Another crucial aspect of “strapping the boot” on our business is efficient use of resources and time. In order to make our operation run as productively efficient and cost effectively as possible, we need to monitor our expenses and make sure we implement clear time guidelines. Our marketing activities should be geared toward guerilla marketing and creative thinking which can produce a greater return on investment with the right campaign.
We need to become an avid personal promoter, our business depends on our ability to market our operation to the community we are targeting. When bootstrapping an operation there may not be financial resources available for high level public relation firms and advertising campaigns. This means that every employee, most importantly the president or CEO, should be avidly out promoting the business through different social engagements and word of mouth.

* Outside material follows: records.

(* ===== verification/LivePackFiles.v ===== *)
(** What the packager's directory holds: every file its playlist names is there,
    with the bytes that were written to it, and a part whose file gave way to a
    pointer is still read whole. *)
From S2P Require Import Prelude GoNum GoText GoFloat Fmp4 Fmp4Edits LivePlaylist LivePack.
Local Open Scope Z_scope.
Local Open Scope go_scope.

(** ** Files by their tags *)

Definition at_tag (d : disk) (t : tag) : option bytes := files d !! tag_name t.

(** Only the files of [P] differ. *)
Definition changes (P : tag -> Prop) (d d' : disk) : Prop := forall t, tag_ok t -> ~ P t -> at_tag d' t = at_tag d t.

Lemma changes_refl P d : changes P d d.
Proof. by intros t _ _. Qed.
Lemma changes_trans (P Q R : tag -> Prop) d1 d2 d3 :
  (forall t, P t -> R t) -> (forall t, Q t -> R t) -> changes P d1 d2 -> changes Q d2 d3 -> changes R d1 d3.
Proof. intros HP HQ H1 H2 t Ht Hn. rewrite (H2 t Ht) by auto. apply H1; auto. Qed.
Lemma changes_mono (P Q : tag -> Prop) d d' : (forall t, P t -> Q t) -> changes P d d' -> changes Q d d'.
Proof. intros H H1 t Ht Hn. apply H1; auto. Qed.

Lemma changes_put t b d w : tag_ok t -> changes (eq t) d (mkDisk (<[tag_name t := b]> (files d)) w).
Proof.
  intros Ht u Hu Hn. unfold at_tag. cbn [files]. apply lookup_insert_ne. intros E. by apply Hn, tag_name_inj.
Qed.
Lemma changes_other name b d w : name ∈ map lit ["index.m3u8"; "index.m3u8.tmp"; "init.mp4"] ->
  changes (fun _ => False) d (mkDisk (<[name := b]> (files d)) w).
Proof. intros Hn t _ _. unfold at_tag. cbn [files]. apply lookup_insert_ne. intros E. by apply (tag_other t name Hn). Qed.
Lemma changes_remove (P : tag -> Prop) d names :
  (forall n, n ∈ names -> exists t, tag_ok t /\ n = tag_name t /\ P t) -> changes P d (remove_all d names).
Proof.
  unfold remove_all. revert d. induction names as [| n names IH]; intros d Hn; [apply changes_refl |]. cbn [fold_left].
  destruct (Hn n (list_elem_of_here _ _)) as (t & Ht & -> & HP).
  eapply (changes_trans P P); [done | done | | apply IH; intros; apply Hn; by apply list_elem_of_further].
  intros u Hu Hnu. unfold at_tag, Remove. cbn [files]. apply lookup_delete_ne. intros E. apply Hnu.
  by rewrite (tag_name_inj u t).
Qed.

(** ** A closed segment and its parts *)

(** What is kept in mind of a segment: its number, and the numbers and the bytes of
    the parts it was made of. *)
Notation made := (Z * list (Z * bytes))%type (only parsing).
Definition bodies (ps : list (Z * bytes)) : bytes := concat (map snd ps).
Definition foot (x : made) (t : tag) : Prop :=
  t = TSeg (fst x) \/ exists p, p ∈ snd x /\ (t = TPart (fst p) \/ t = TRef (fst p)).
Definition made_ok (x : made) : Prop := 0 <= fst x < 10 ^ 20 /\ Forall (fun p => 0 <= fst p < 10 ^ 20) (snd x) /\ snd x <> [].

Definition seg_whole (d : disk) (g : packedSeg) (ps : list (Z * bytes)) : Prop :=
  map (fun r => (rname r, rsize r)) (parts g) = map (fun p => (part_name (fst p), zlen (snd p))) ps /\
  refs g = [] /\ Forall (fun p => at_tag d (TPart (fst p)) = Some (snd p)) ps.
(** The pointers in place of the parts [ps], the first of which starts [off] into its segment. *)
Definition points (d : disk) (seg : list Z) (total off : Z) (ps : list (Z * bytes)) (rs : list (list Z)) : Prop :=
  (forall r, r ∈ rs -> exists p, p ∈ ps /\ r = tag_name (TRef (fst p))) /\
  (forall pre k b post, ps = pre ++ (k, b) :: post -> tag_name (TRef k) ∈ rs ->
     0 < zlen b /\ at_tag d (TRef k) = Some (ref_line seg (off + zlen (bodies pre)) (zlen b) total)).
Definition seg_inv (d : disk) (g : packedSeg) (x : made) : Prop :=
  sname g = seg_name (fst x) /\ at_tag d (TSeg (fst x)) = Some (bodies (snd x)) /\
  (seg_whole d g (snd x) \/ parts g = [] /\ points d (seg_name (fst x)) (zlen (bodies (snd x))) 0 (snd x) (refs g)).

Lemma foot_ok x t : made_ok x -> foot x t -> tag_ok t.
Proof.
  intros (Hn & Hp & _) [-> | (p & Hin & Ht)]; [done |]. rewrite Forall_forall in Hp. specialize (Hp p Hin).
  by destruct Ht as [-> | ->].
Qed.

Lemma seg_inv_frame P d d' g x : made_ok x -> changes P d d' -> (forall t, foot x t -> ~ P t) -> seg_inv d g x -> seg_inv d' g x.
Proof.
  intros Hx Hc Hd (Hs & Hb & H).
  assert (forall t, foot x t -> at_tag d' t = at_tag d t) as Hsame by (intros t Ht; apply Hc; [by eapply foot_ok | by apply Hd]).
  split; [done |]. split; [rewrite Hsame; [done | by left] |]. destruct H as [(H1 & H2 & H3) | (H1 & H2 & H3)].
  - left. split_and!; [done | done |]. apply Forall_forall. intros p Hp. rewrite Forall_forall in H3.
    rewrite Hsame; [by apply H3 |]. right. exists p. auto.
  - right. split; [done |]. split; [done |]. intros pre k b post E Hr. destruct (H3 pre k b post E Hr) as [H4 H5]. split; [done |].
    rewrite Hsame; [done |]. right. exists (k, b). split; [rewrite E; apply elem_of_app; right; by apply list_elem_of_here | by right].
Qed.

Section files.
Context (takes : gmap (list Z) bytes -> list Z -> bytes -> bool).

Lemma WriteFile_at d name b : ends (WriteFile takes d name b) (fun d' => d' = mkDisk (<[name := b]> (files d)) (wrote d ++ [(name, b)])).
Proof. unfold WriteFile. by case_match. Qed.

The key concept behind bootstrapping is always keeping a close eye on the efficiency of your operations from A to Z. Our financial obligations become much more important when bootstrapping because they need to be monitored with greater detail in order to plan for changes in market and industry trends that could influence our business. Our overhead needs to be kept to a minimum at all times and all our revenue should be diverted back into the company for future growth and stability. We should use cost efficient guerilla marketing techniques to make our target market aware of our company. With a good executive team and attention to detail, bootstrapping can place us in a great position to receive higher levels of capital once we break the risk barrier.